4. Decide on a time frame. Is this a short, medium, or long-range goal? But more importantly, pick a deadline. When are you going to accomplish your goal? You started it when you wrote it down; it went from an idea or a dream to a goal. Now, when are you going to finish it?
5. Find a mentor, guide, or hire a coach/trainer. You want to find people whose job is to make you successful. The best of the best olympic-level athletes or pro players all have coaches, trainers, and mentors.
6. Build a plan. This may be the second most important step and is where a lot of people mess up. You want to build a clear and concise plan that breaks your goal down so small you can’t help but be successful. I often think about high-rise buildings and what it takes to build them. Without a plan or a blueprint for every step in the process, they would be impossible to build, yet we build them all of the time, brick by brick. Without a plan, your goal may be impossible. But a good plan written down will get you halfway there.
7. Tell someone who will encourage you and hold you accountable. This is really important for both your vision and your confidence. Talk about your goals to people who want to see you successful: friends, family, people who are involved in your life. But at the same time, choose who you tell wisely! You will find some people will try to discourage you from your dreams. They will either not want you to go through with the pain of failure or they will be jealous of you stepping up and out to follow your dreams.

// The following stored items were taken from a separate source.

Lemma granted_just id g : granted_in s s' ord id g ->
  g_request g = id /\ exists r r', im_records s !! id = Some r /\ just_granted s' g r' /\
    rec_request r' = rec_request r /\ g_collective g = rq_collective (rec_request r).
Proof using Hwf Hready Hout.
  intros Hg. pose proof (outcome_valid s ord dec gs s' Hready Hout id g (wf_congestion _ Hwf) Hg) as Hv.
  destruct Hg as (r & Hr & _ & Eg & Hr' & Hgr & _).
  assert (g_request g = id) as Eq by (rewrite Eg; exact (rr_keyed _ _ Hready id r Hr)).
  split; [done|]. exists r, (final_record s ord (Some g) id r). split_and!; [done| |apply final_record_request|by rewrite Eg].
  split; rewrite ?final_record_lifecycle, ?final_record_grant, ?final_record_request; [by rewrite Eq|done..| |].
  - by rewrite Eg.
  - by rewrite Eg.
Qed.
Lemma selected_requests : dec_selected dec = g_request <$> gs.
Proof using Hwf Hready Hout.
  apply list_eq_Forall2, Forall2_fmap_r. eapply Forall2_impl; [apply (ro_granted _ _ _ _ _ Hout)|].
  intros id g Hg. symmetry. by apply granted_just.
Qed.
Lemma granted_ids : NoDup (g_id <$> gs).
Proof using Hwf Hready Hout.
  pose proof (round_selected_NoDup s ord Hready) as Hn.
  rewrite <- (ro_selected _ _ _ _ _ Hout), selected_requests in Hn.
  apply NoDup_fmap_2_strong; [|by eapply NoDup_fmap_1]. intros g1 g2 H1 H2 E.
  pose proof (ro_granted _ _ _ _ _ Hout) as HF.
  assert (forall g, g ∈ gs -> im_grants s' !! g_id g = Some (fresh_grant g)) as Hin.
  { intros g [i Hi]%list_elem_of_lookup. destruct (Forall2_lookup_r _ _ _ _ _ HF Hi) as (id & _ & Hg).
    destruct (granted_just id g Hg) as (_ & r & r' & _ & Hj & _). apply Hj. }
  pose proof (Hin g1 H1) as E1. pose proof (Hin g2 H2) as E2. rewrite E, E2 in E1. by injection E1.
Qed.
(** The records that got no grant. *)
Lemma outcome_passed id r : id ∉ dec_selected dec -> im_records s !! id = Some r ->
  exists r', im_records s' !! id = Some r' /\ passed_by r r'.
Proof using Hout.
  intros Hn Hr. rewrite (ro_records _ _ _ _ _ Hout id Hn), Hr. eexists. split; [done|].
  unfold passed_by. rewrite final_record_request, final_record_grant, final_record_lifecycle.
  split_and!; [done|done|]. destruct (rf_lifecycle _ _ _ (refresh_record_frame s r)) as [E|(B & _ & I)]; [by left|by right].
Qed.
(** One that could start still can. *)
Lemma outcome_still_pending id r : wf s' -> id ∉ dec_selected dec -> im_records s !! id = Some r ->
  pending r -> startable s (rec_request r) -> can_start s' id.
Proof using Hwf Hready Hout.
  intros Hwf' Hn Hr Hp Hs. pose proof (ro_records _ _ _ _ _ Hout id Hn) as Hr'. rewrite Hr in Hr'. cbn in Hr'.
  destruct (outcome_evidence s ord dec gs s' Hout) as (He & _ & _).
  assert (id ∈ round_candidates s ord) as Hc by (by eapply startable_candidate).
  destruct (round_candidate s ord Hready id Hc) as (r0 & Hr0 & _ & Hok). simplify_eq.
  eexists. split; [exact Hr'|]. split.
  - apply pending_before_granted; [apply (rw_resting _ _ _ _ (wf_records _ Hwf' id _ Hr'))|].
    rewrite final_record_lifecycle. pose proof (co_lifecycle _ _ Hok) as Hl. set_unfold in Hl.
    by destruct Hl as [->|[->|[->|[]]]].
  - rewrite final_record_request. by eapply startable_proper; [symmetry|].
Qed.
End round.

8. Take massive action. When it is time, go for it. Don’t hold back. A friend sent me a text the other day. It said, “Seven frogs were sitting on a log and one decided to jump off. How many were left? The answer is seven.” Deciding to do anything is different than taking the action to do it. It is not in the deciding. Great things happen in the doing. Just do it!

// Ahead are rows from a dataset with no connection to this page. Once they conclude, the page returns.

(** A new request, filed and indexed. *)
Lemma watched_new_request id r s s' :
  generations s s' -> im_records s' = <[id := r]> (im_records s) ->
  im_participant_requests s' =
    im_participant_requests (index_request id (rq_participants (rec_request r)) s) ->
  watched s s'.
Proof.
  intros Hg Er Ei. split; [done|]. intros Hi id' r' pid Hr Hp. rewrite Ei, index_request_lookup.
  rewrite Er in Hr. apply lookup_insert_Some in Hr as [[<- <-]|[_ Hr]]; [by right|left]. by apply (Hi id' r' pid).
Qed.
Lemma generations_same s s' :
  (im_participants s', im_plans s', im_deps s', im_congestion s', im_capacity s') =
  (im_participants s, im_plans s, im_deps s, im_congestion s, im_capacity s) -> generations s s'.
Proof.
  intros E. injection E as E1 E2 E3 E4 E5. split; rewrite ?E1, ?E2, ?E3, ?E4, ?E5;
    intros; eexists; (split; [eassumption|lia]).
Qed.
Lemma watched_submit req s : wf s -> watched s (exec (submit req) s).
Proof.
  intros Hwf. unfold submit. rewrite exec_get, exec_guard. destruct (_ >=? _); [reflexivity|].
  cbv zeta. rewrite exec_put_bind, exec_lift. destruct (validate_request _ _); [|by apply view_watched].
  rewrite exec_get, exec_put_bind. unfold exec, mret, M_ret. cbn [snd].
  assert (im_records s !! im_next_request_id s = None) as Hnone.
  { apply eq_None_not_Some. intros [r Hr%(wf_records _ Hwf)]. pose proof (rw_id _ _ _ _ Hr). lia. }
  eapply watched_new_request; [by apply generations_same| |].
  - cbn [im_records set index_request]. rewrite Hnone. reflexivity.
  - reflexivity.
Qed.
Lemma watched_supersede req s : watched s (exec (supersede req) s).
Proof.
  unfold supersede. rewrite exec_get. destruct (im_records s !! rq_id req) as [old|] eqn:Hold; [|reflexivity].
  rewrite exec_guard. destruct (_ <=? _); [reflexivity|]. rewrite exec_lift.
  destruct (validate_request _ _); [|reflexivity]. cbv zeta. rewrite exec_put.
  set (nrec := SRecord_default <| rec_request := _ |> <| rec_enqueue_seq := _ |>
    <| rec_lifecycle := _ |> <| rec_fairness := _ |>).
  set (s1 := match rec_lifecycle old with LifecycleState.COMPLETED | LifecycleState.CANCELLED => s
    | _ => set_record _ _ s end).
  set (s2 := match rec_current_grant old with None => s1 | Some g => _ end).
  assert (view s2 = view s) as Ev%view_watched.
  { transitivity (view s1).
    - subst s2. destruct (rec_current_grant old); [|done]. by destruct (im_grants s1 !! _).
    - subst s1. destruct (rec_lifecycle old); try reflexivity;
        (apply (view_set_record _ old); [exact Hold|apply force_transition_request]). }
  etrans; [exact Ev|]. assert (rec_request nrec = req) as Er by reflexivity.
  clearbody s2 nrec. eapply (watched_new_request (rq_id req) nrec); [by apply generations_same|reflexivity|].
  by rewrite Er.
Qed.
Lemma step_watched s s' : wf s -> step s s' -> watched s s'.
Proof.
  intros Hwf Hs. destruct Hs.
  - apply watched_publishParticipant.
  - apply watched_publishPlan.
  - apply watched_publishDependency.
  - by apply view_watched.
  - apply watched_publishCongestion.
  - apply watched_publishCapacity.
  - by apply view_watched.
  - by apply watched_submit.
  - apply watched_supersede.
  - apply view_watched, view_cancel.
  - apply view_watched. unfold advanceCoordinatorEpoch. rewrite exec_get, exec_guard. by destruct (_ <=? _).
  - by apply view_watched.
  - pose proof (wf_round_ready s ord Hwf H H0) as Hready.
    destruct (schedule_round_outcome s ord gord Hready) as (dec & gs & s' & E & Hout).
    unfold exec. rewrite E. by eapply view_watched, round_view.
  - apply view_watched, view_handoff_begin.
  - apply view_watched, view_handoff_finish.
  - apply view_watched, view_complete.
  - by apply view_watched, view_fence.
Qed.
Lemma run_watched s s' : wf s -> run s s' -> watched s s'.
Proof.
  intros Hwf Hrun. induction Hrun as [s|s s1 s2 Hs Hrun IH]; [reflexivity|].
  etrans; [by apply step_watched|]. apply IH. by apply (step_safe s s1).
Qed.
Lemma reachable_indexed s : reachable s -> indexed s.
Proof.
  intros (epoch & policy & Hrun). apply (run_watched _ _ (wf_new epoch policy) Hrun).
  intros id r pid Hr. cbn in Hr. by rewrite lookup_empty in Hr.
Qed.
(* ===== verification/Coordinator.v ===== *)
(** * Coordinator: the message loop of the reference coordinator (coordinator.cpp)

    [handle_message] dispatches one decoded message to the scheduler and sends
    the replies; [session] is the receive loop of Protocol with it.
    One session is here the sequence of chunks [recv] returns,
    and what is sent is recorded in order as (socket, frame) pairs.  The save
    file is its contents.  [ord] and [gord] are the iteration orders of the
    records and grants hash maps, as functions of the state. *)
From S2P Require Import Prelude Enums Identity Error Float64 Domain Lifecycle Conflict Codec Serialize.
From S2P Require Import Protocol State Samples Eligibility Ranking Schedule Ports Operations Persistence.

Section data.
Context {W : Type}.

(** [class Coordinator::Impl], the scheduler's world, the file and the sockets. *)
Record Coordinator : Type := mkCoordinator {
  co_scheduler : Impl;
  co_world : W;
  co_sessions : list Z;
  co_running : bool;
  co_stale_rejections : Z;
  co_grants_issued : Z;
  co_file : option (list Z);
  co_sent : list (Z * list Z);
}.
#[global] Instance Coordinator_eta : Eta Coordinator := fun c =>
  mkCoordinator (co_scheduler c) (co_world c) (co_sessions c) (co_running c)
    (co_stale_rejections c) (co_grants_issued c) (co_file c) (co_sent c).
Abbreviation CO := (M scheduler_error Coordinator).

Definition modify (f : Coordinator -> Coordinator) : CO unit := fun c => (Ok tt, f c).
(** A call of the scheduler. *)
Definition call {A} (m : M scheduler_error (Impl * W) A) : CO A := fun c =>
  let '(x, (s, w)) := m (co_scheduler c, co_world c) in
  (x, c <| co_scheduler := s |> <| co_world := w |>).
(** [try { m } catch (...) {}]. *)
Definition swallow (m : CO unit) : CO unit := fun c => (Ok tt, exec m c).
(** [send_frame]. *)
Definition send_frame (fd : Z) (type : MsgType.t) (seq : Z) (payload : list Z) : CO unit :=
  modify (fun c => c <| co_sent ::= fun l => l ++ [(fd, encode_frame type seq payload)] |>).
(** [++n] on a [std::atomic<int>] wraps. *)
Definition atomic_incr (n : Z) : Z := to_i32 (wrap32 (n + 1)).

9. Work on your goal consistently. Daily read your “I am” statement. Every day look over your plan and do the next step. This is important to keep you moving forward and motivated.
10. Celebrate your accomplishments! Any stepping stone or milestone should be celebrated. The greatest part of your goal could very well could be in the journey to achieve it. Celebrate on the journey.
11. Don’t get discouraged. Any goal worth achieving is going to be hard. It will take a lot of work on your part. If you hit a hard spot, keep going. If you run into a wall, go around it, over it, or through it. If you find yourself stopped, start again. Don’t quit! Rome was not built in a day!
12. Have a next goal. Olympic athletes and gold medal winners often fall into a state of depression and feeling of loss at just the time they should be living at their peak and enjoying their accomplishments. This comes from the goal having been achieved and not having the next goal to move on to. Many of you may remember as a kid the feeling of let down Christmas night after the big day, that sad feeling that the big day was over and you had nothing else to look forward to for a whole year. Have a next big thing!
Folks, the greatest things in life, the things that are really worth accomplishing, are hard. They are a lot of work. I visit with horse people all of the time who have really great dreams for their horses and horsemanship, yet they are being held back by something. That something could very well be overcome by using these twelve simple tools for accomplishing any goal.